TASK TO CARRY OUT — What are the lines, copied exactly, from the one containing "intros Em Hn" through the last line of the records below, both included?

TASK INPUT —
Lemma write_stream_ok n : is_message b = false -> 0 < n <= len data -> n <= xLength b - 1 - used b ->
  (forall buf, Z.of_nat (length buf) = xLength b -> ring (xLength b) buf (xTail b) (used b) = content b ->
     written b data n (Some (wrap (xLength b) (xHead b + n))) buf -> Q (n, Some (wrap (xLength b) (xHead b + n))) (set_pucBuffer buf b)) ->
  wp (next ← prvWriteBytesToBuffer data n (xHead b); mret (n, Some next)) b Q.
Proof.
  intros Em Hn Hfit HQ. pose proof OK as [H1 H2 H3 H4]. pose proof (used_range b OK) as Hu.
  assert (Hahead : ahead (xLength b) (xTail b) (xHead b) = used b) by done.
  apply wp_bind, prvWriteBytesToBuffer_ok; [done|lia|lia|unfold len in *; lia|]. intros buf1 L1 B1. apply wp_ret. apply HQ; [done| |].
  - apply (ring_unwritten b buf1 data n (xHead b)); try done; lia.
  - split; [lia|]. rewrite Em. split; [done|]. cbv zeta. cbn [wire]. assert (Hl : len (take (Z.to_nat n) data) = n) by (unfold len in *; rewrite length_take; lia).
    rewrite Hl. split; [done|]. split; [lia|]. apply (ring_written b buf1 data n); try done; lia.
Qed.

EXERCISE ANSWER —
  intros Em Hn Hfit HQ. pose proof OK as [H1 H2 H3 H4]. pose proof (used_range b OK) as Hu.
  assert (Hahead : ahead (xLength b) (xTail b) (xHead b) = used b) by done.
  apply wp_bind, prvWriteBytesToBuffer_ok; [done|lia|lia|unfold len in *; lia|]. intros buf1 L1 B1. apply wp_ret. apply HQ; [done| |].
  - apply (ring_unwritten b buf1 data n (xHead b)); try done; lia.
  - split; [lia|]. rewrite Em. split; [done|]. cbv zeta. cbn [wire]. assert (Hl : len (take (Z.to_nat n) data) = n) by (unfold len in *; rewrite length_take; lia).
    rewrite Hl. split; [done|]. split; [lia|]. apply (ring_written b buf1 data n); try done; lia.
Qed.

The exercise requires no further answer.